Pedindo e Recebendo
Por João Calvino
E nosso boníssimo Pai acrescenta a essa consciência de nossa necessidade duas coisas com as quais ele nos impele com extrema veemência para que recorramos intensamente à oração: um mandamento que nos impele a orar; uma promessa que nos assegura que receberemos tudo o que pedirmos. Temos esse mandamento reiterado com muita frequência: “Buscai”, “vinde a mim”, “pedi-me”, “voltai para mim”, “invocai-me no dia da necessidade”. E isso é expresso com frequência em outro lugar, como também se dá no terceiro capítulo da lei, o qual nos proíbe de tomar em vão o nome do Senhor (Lucas 11.9–13; João 16.23–29; Mateus 7.7; 11.28; Zacarias 1.3; Salmos 50.15; Êxodo 20.7). Pois, ao sermos proibidos de tomar seu nome em vão, ao mesmo tempo somos instados a que o tenhamos em glória, deferindo-lhe todo crédito pela virtude, pelo bem, pelo auxílio e pela proteção, enquanto rogamos e aguardamos da parte dele essas mesmas coisas.

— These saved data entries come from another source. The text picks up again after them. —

(* ===== verification/Auth.v ===== *)
(** * Local authentication (arkkvm/src/web.rs, middleware.rs)

    The HTTP handlers for setup, login, logout and password changes, and the
    middlewares in front of the protected routes: cookies, CSRF token and the
    access list of agents.  bcrypt is a parameter; a request carries the
    clock, the fresh UUIDs its handler draws and the outcome of each save. *)

From S2P Require Import Prelude Session UsbPrefs Config ConfigProofs.

Inductive Status : Set :=
| BadRequest | Unauthorized | Forbidden | Conflict | InternalServerError.

Definition HttpError : Type := Status * string.

Inductive Method : Set := GET | POST | PUT | DELETE | CONNECT.

#[export] Instance Method_eq_dec : EqDecision Method.
Proof. solve_decision. Defined.

(** What the handlers read of a request. *)
Record HttpRequest := mkHttp {
  h_method : Method;
  h_path : string;
  h_host : option string;
  h_authority : option string;
  h_origin : option string;
  h_referer : option string;
  cookie_user : option string;
  cookie_agent : option string;
  h_csrf : option string;
  q_csrf : option string;
  is_websocket : bool
}.

(** What the environment decides during a request. *)
Record HttpEnv := mkEnv {
  now : Z; token_uuid : string; csrf_uuid : string;
  save1 : bool; save2 : bool; save3 : bool }.

(** The answer: the auth cookie set for a role and the CSRF token. *)
Record ApiResponse := mkApi { message : string; set_cookie : option (SessionRole * string);
                              resp_csrf : option string }.

Definition parse_client_type (raw : option string) : Result string SessionRole :=
  match raw with
  | None => Ok User
  | Some s => if is_empty s then Ok User
              else ok_or (role_parse s) ("Invalid clientType: " +:+ s)
  end.

(** ** Same-origin check (web.rs)

    Header values are visible ASCII, on which [to_lowercase] and
    [to_ascii_lowercase] agree. *)

(** The rest after the first occurrence of a pattern. *)
Fixpoint after_first (p s : string) : option string :=
  if starts_with p s then Some (String.substring (String.length p) (String.length s) s)
  else match s with
       | EmptyString => None
       | String _ s' => after_first p s'
       end.

Definition extract_host_authority (s : string) : string :=
  let s := trim s in
  let after_scheme := default s (after_first "://" s) in
  default after_scheme (head (split_on "/" after_scheme)).

(** [rsplit_once(':')] *)
Fixpoint rsplit_colon (s : string) : option (string * string) :=
  match s with
  | EmptyString => None
  | String a s' =>
      match rsplit_colon s' with
      | Some (h, p) => Some (String a h, p)
      | None => if Ascii.eqb a ":" then Some (EmptyString, s') else None
      end
  end.

Definition normalize_host_for_compare (s : string) : string :=
  let s := trim s in
  match rsplit_colon s with
  | Some (host, port) => if String.eqb port "80" || String.eqb port "443" then host else s
  | None => s
  end.

Definition host_of (s : string) : string := to_ascii_lowercase (extract_host_authority s).
Definition norm_host (s : string) : string := to_ascii_lowercase (normalize_host_for_compare s).

Definition validate_setup_origin_referer (r : HttpRequest) : Result HttpError unit :=
  let request_host := match h_host r with
                      | Some s => Some (host_of s)
                      | None => host_of <$> h_authority r
                      end in
  match request_host with
  | None => Err (Forbidden, "Missing Host")
  | Some h =>
      if is_empty h then Err (Forbidden, "Missing Host") else
      let request_host_norm := norm_host h in
      if match h_origin r with
         | Some o => negb (String.eqb (norm_host (host_of o)) request_host_norm)
         | None => false
         end
      then Err (Forbidden, "Origin not allowed")
      else if match h_referer r with
              | Some o => negb (String.eqb (norm_host (host_of o)) request_host_norm)
              | None => false
              end
      then Err (Forbidden, "Referer not allowed")
      else Ok tt
  end.

(** ** Middlewares (middleware.rs) *)

(** The authenticated role, [None] when no password is configured. *)
Definition auth_middleware (t : Z) (r : HttpRequest) (c : Config)
  : Result HttpError (option SessionRole) :=
  if no_password c then Ok None
  else match cookie_user r, cookie_agent r with
  | Some _, Some _ => Err (BadRequest, "Ambiguous auth cookies")
  | Some tok, None => if validate_auth_token_for_role t User tok c then Ok (Some User)
                      else Err (Unauthorized, "Unauthorized")
  | None, Some tok => if validate_auth_token_for_role t Agent tok c then Ok (Some Agent)
                      else Err (Unauthorized, "Unauthorized")
  | None, None => Err (Unauthorized, "Unauthorized")
  end.

Definition csrf_middleware (t : Z) (r : HttpRequest) (role : option SessionRole) (c : Config)
  : Result HttpError unit :=
  if no_password c then Ok tt else
  let token := if is_websocket r then trim (default "" (q_csrf r))
               else default "" (trim <$> h_csrf r) in
  let role := default User role in
  if negb (validate_csrf_token_for_role t role token c)
  then Err (Unauthorized, "Invalid or missing CSRF token") else Ok tt.

Definition role_acl_middleware (r : HttpRequest) (role : option SessionRole)
  : Result HttpError unit :=
  match role with
  | Some Agent =>
      if starts_with "/cloud/" (h_path r) then Err (Forbidden, "Forbidden for agent")
      else if starts_with "/auth/" (h_path r) then
        let is_logout := bool_decide (h_method r = POST) && String.eqb (h_path r) "/auth/logout" in
        if negb is_logout then Err (Forbidden, "Forbidden for agent") else Ok tt
      else Ok tt
  | _ => Ok tt
  end.

(** The chain in front of the protected routes. *)
Definition protected (t : Z) (r : HttpRequest) (c : Config) : Result HttpError (option SessionRole) :=
  match auth_middleware t r c with
  | Err e => Err e
  | Ok role =>
      match csrf_middleware t r role c with
      | Err e => Err e
      | Ok _ => match role_acl_middleware r role with
                | Err e => Err e
                | Ok _ => Ok role
                end
      end
  end.

(** ** Handlers (web.rs) *)

Section handlers.
(** bcrypt: [hash password] (with a fresh salt; [None] on an error) and
    [verify password hashed]. *)
Context (bcrypt_hash : string -> option string) (bcrypt_verify : string -> string -> bool).

Definition HM (A : Type) : Type := SE ConfigManager HttpError A.

(** [map_err(|_| internal_server_error(brief))] on a manager operation. *)
Definition or500 {A} (brief : string) (m : CM A) : HM A :=
  fun s => let '(s', r) := m s in
           (s', result_map_err (fun _ => (InternalServerError, brief)) r).

Definition some_or500 {A} (brief : string) (o : option A) : HM A :=
  se_of_result (ok_or o (InternalServerError, brief)).

Definition validate_password (password : string) (c : Config) : bool :=
  match hashed_password c with
  | Some h => bcrypt_verify password h
  | None => false
  end.

Definition get_config {A} (f : Config -> A) : HM A := se_get (fun s => f (mem s)).

Definition handle_login_local (e : HttpEnv) (r : HttpRequest)
    (password : string) (client_type : option string) : HM ApiResponse :=
  se_of_result (validate_setup_origin_referer r) ;;;
  let! mode := get_config local_auth_mode in
  se_guard (String.eqb mode "noPassword")
    (BadRequest, "Login is disabled in noPassword mode") ;;;
  let! role := se_of_result (result_map_err (fun m => (BadRequest, m))
                               (parse_client_type client_type)) in
  let! valid := get_config (validate_password password) in
  se_guard (negb valid) (Unauthorized, "Invalid password") ;;;
  let! csrf := or500 "Failed to save configuration"
                 (set_auth_token_for_role (save1 e) (now e) (csrf_uuid e) role
                    (Some (token_uuid e))) in
  let! csrf := some_or500 "Failed to save configuration" csrf in
  let! saved := get_config (fun c => auth_token (slot_of role c)) in
  se_guard (negb (bool_decide (saved = Some (token_uuid e))))
    (InternalServerError, "Failed to save configuration") ;;;
  se_ret (mkApi "Login successful" (Some (role, token_uuid e)) (Some csrf)).

(** [auth] is the role the middleware put in the depot. *)
Definition handle_logout (e : HttpEnv) (r : HttpRequest) (auth : option SessionRole)
  : HM ApiResponse :=
  se_of_result (validate_setup_origin_referer r) ;;;
  let role := default User auth in
  or500 "Failed to save configuration"
    (set_auth_token_for_role (save1 e) (now e) (csrf_uuid e) role None) ;;;
  se_ret (mkApi "Logout successful" None None).

Definition create_password_local (e : HttpEnv) (r : HttpRequest) (password : string)
  : HM ApiResponse :=
  se_of_result (validate_setup_origin_referer r) ;;;
  let! h := get_config hashed_password in
  let! mode := get_config local_auth_mode in
  se_guard (bool_decide (is_Some h)) (BadRequest, "Password already set") ;;;
  se_guard (negb (String.eqb mode "noPassword")) (BadRequest, "Password mode is not enabled") ;;;
  se_guard (is_empty password) (BadRequest, "Invalid request") ;;;
  let! hashed := some_or500 "Failed to hash password" (bcrypt_hash password) in
  or500 "Failed to save password" (set_hashed_password (save1 e) (Some hashed)) ;;;
  let! csrf := or500 "Failed to save configuration"
                 (set_auth_token (save2 e) (now e) (csrf_uuid e) (Some (token_uuid e))) in
  let! csrf := some_or500 "Failed to save configuration" csrf in
  or500 "Failed to save configuration" (set_auth_mode (save3 e) "password") ;;;
  se_ret (mkApi "Password set successfully" (Some (User, token_uuid e)) (Some csrf)).

Definition modify_password_local (e : HttpEnv) (r : HttpRequest) (old_password new_password : string)
  : HM ApiResponse :=
  se_of_result (validate_setup_origin_referer r) ;;;
  let! h := get_config hashed_password in
  let! mode := get_config local_auth_mode in
  se_guard (bool_decide (h = None)) (BadRequest, "Password is not set") ;;;
  se_guard (negb (String.eqb mode "password")) (BadRequest, "Password mode is not enabled") ;;;
  se_guard (is_empty old_password || is_empty new_password) (BadRequest, "Invalid request") ;;;
  let! valid := get_config (validate_password old_password) in
  se_guard (negb valid) (BadRequest, "Incorrect old password") ;;;
  let! hashed := some_or500 "Failed to hash new password" (bcrypt_hash new_password) in
  or500 "Failed to save new password" (set_hashed_password (save1 e) (Some hashed)) ;;;
  let! csrf := or500 "Failed to save configuration"
                 (set_auth_token (save2 e) (now e) (csrf_uuid e) (Some (token_uuid e))) in
  let! csrf := some_or500 "Failed to save configuration" csrf in
  se_ret (mkApi "Password updated successfully" (Some (User, token_uuid e)) (Some csrf)).

Definition disable_local_password (e : HttpEnv) (r : HttpRequest) (password : string)
  : HM ApiResponse :=
  se_of_result (validate_setup_origin_referer r) ;;;
  let! h := get_config hashed_password in
  let! mode := get_config local_auth_mode in
  se_guard (bool_decide (h = None)) (BadRequest, "Password is not set") ;;;
  se_guard (negb (String.eqb mode "password")) (BadRequest, "Password mode is not enabled") ;;;
  se_guard (is_empty password) (BadRequest, "Invalid request") ;;;
  let! valid := get_config (validate_password password) in
  se_guard (negb valid) (BadRequest, "Incorrect password") ;;;
  or500 "Failed to save configuration" (set_hashed_password (save1 e) None) ;;;
  or500 "Failed to save configuration" (clear_all_auth_tokens (save2 e)) ;;;
  or500 "Failed to save configuration" (set_auth_mode (save3 e) "noPassword") ;;;
  se_ret (mkApi "Password disabled successfully" None None).

Record SetupRequest := mkSetup {
  su_auth_mode : string; su_password : option string; su_microphone : option bool }.

(** The settings of other subsystems the setup makes on the way (audio, UI,
    updates; then USB devices and the microphone) either all succeed or the
    handler returns with an error. *)
Record SetupEnv := mkSetupEnv {
  settings_ok : bool; save_mic : bool; usb_ok : bool; save_mode : bool }.

Definition handle_device_setup (e : HttpEnv) (se : SetupEnv) (r : HttpRequest) (req : SetupRequest)
  : HM ApiResponse :=
  se_of_result (validate_setup_origin_referer r) ;;;
  let! mode := get_config local_auth_mode in
  let! h := get_config hashed_password in
  se_guard (negb (is_empty mode) || bool_decide (is_Some h))
    (BadRequest, "Device is already set up") ;;;
  se_guard (negb (String.eqb (su_auth_mode req) "password")
            && negb (String.eqb (su_auth_mode req) "noPassword"))
    (BadRequest, "Invalid localAuthMode") ;;;
  se_guard (negb (settings_ok se)) (InternalServerError, "Failed to config settings") ;;;
  or500 "Failed to save microphone emulation"
    (set_microphone_emulation (save_mic se) (default false (su_microphone req))) ;;;
  se_guard (negb (usb_ok se)) (InternalServerError, "Failed to config usb devices") ;;;
  or500 "Failed to save config" (set_auth_mode (save_mode se) (su_auth_mode req)) ;;;
  if String.eqb (su_auth_mode req) "password" then
    let! password := se_of_result (ok_or (su_password req)
                       (BadRequest, "Password is required for password mode")) in
    se_guard (is_empty password) (BadRequest, "Password is required for password mode") ;;;
    let! hashed := some_or500 "Failed to hash password" (bcrypt_hash password) in
    or500 "Failed to save password" (set_hashed_password (save1 e) (Some hashed)) ;;;
    let! csrf := or500 "Failed to save config"
                   (set_auth_token (save2 e) (now e) (csrf_uuid e) (Some (token_uuid e))) in
    let! csrf := some_or500 "Failed to save config" csrf in
    se_ret (mkApi "Device setup completed successfully" (Some (User, token_uuid e)) (Some csrf))
  else
    or500 "Failed to save config" (set_hashed_password (save1 e) None) ;;;
    or500 "Failed to save config" (clear_all_auth_tokens (save2 e)) ;;;
    se_ret (mkApi "Device setup completed successfully" None None).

Portanto, a menos que fujamos para ele quando alguma necessidade nos pressiona, a menos que o busquemos e supliquemos seu auxílio, seguramente evocamos sua ira sobre nós, justamente como se estivéssemos engendrando deuses para nós ou fabricando ídolos. Na verdade, ao menosprezarmos todos os seus mandamentos, estamos precisamente desprezando sua vontade. Em contrapartida, os que o invocam, que o buscam e que lhe rendem louvor também desfrutam de grande conforto, porque bem sabem que assim estão rendendo-lhe algo aceitável e servindo à sua vontade. A promessa é “buscai e achareis” (Mateus 7.7; cf. Jeremias 29.13–14); “e será assim convosco” (Marcos 11.24); “eu vos responderei” (Isaías 65.24); “eu te livrarei” (Salmos 5.15; 91); “eu vos aliviarei” (Mateus 11.28); “eu mesmo apascentarei minhas ovelhas, as farei repousar” (Ezequiel 34.14–16); “não sereis envergonhados” (Isaías 45.17).
Todas essas coisas, como nos foram prometidas por Deus, sem dúvida se cumprirão, se as aguardarmos com fé inabalável. Pois a oração não tem nenhum mérito ou dignidade para obter o que é solicitado, mas toda a esperança da oração repousa nessas promessas e depende delas. Portanto, em nossas orações, devemos crer que teremos a resposta, precisamente como Pedro ou Paulo, ou qualquer outro santo, foram atendidos (como se estivessem equipados com maior santidade de vida do que nós), contanto que invoquemos a Deus com a mesma fé igualmente sólida. Quando formos equipados e armados com a mesma ordem de orar e com a mesma promessa de que a oração terá resposta, Deus julga o valor da oração não pela dignidade pessoal, mas unicamente pela fé, na qual os homens obedecem ao seu mandamento e confiam em sua promessa, respectivamente. Em contrapartida, os que não estão seguros da promessa de Deus e põem sua verdade em xeque, duvidando se realmente serão atendidos, invocam o mesmo Deus e nada recebem (no dizer de Tiago). Então, visto que o Senhor afirma que sucederá a cada um em conformidade com sua fé, segue-se que nada pode suceder-nos à parte da fé (Mateus 8.13; 9.29; Marcos 11.24). Uma vez que ninguém é digno de se apresentar a Deus e chegar-se à sua presença, o próprio Pai celestial, a fim de nos livrar dessa confusão (a qual lançaria o coração de todos nós em desespero), nos deu seu Filho, Jesus Cristo, nosso Senhor, para ser nosso Advogado (1 João 2.1) e Mediador junto a ele (1 Timóteo 2.5; cf. Hebreus 8.6 e 9.15). Mediante sua diretriz, podemos achegar-nos a ele com confiança e, com esse Intercessor, confiar que nada do que pedirmos em seu nome nos será negado, como nada poderá ser-lhe negado pelo Pai. Da mesma forma, o trono de Deus não é apenas um trono de majestade, mas também de graça, diante do qual, em seu nome, ousamos comparecer com toda a confiança, receber mercê e encontrar graça no tempo oportuno (Hebreus 4.16).
CALVINO, João. Institutas da Religião Cristã. Ed. Fiel, 2018, pp. 120–121.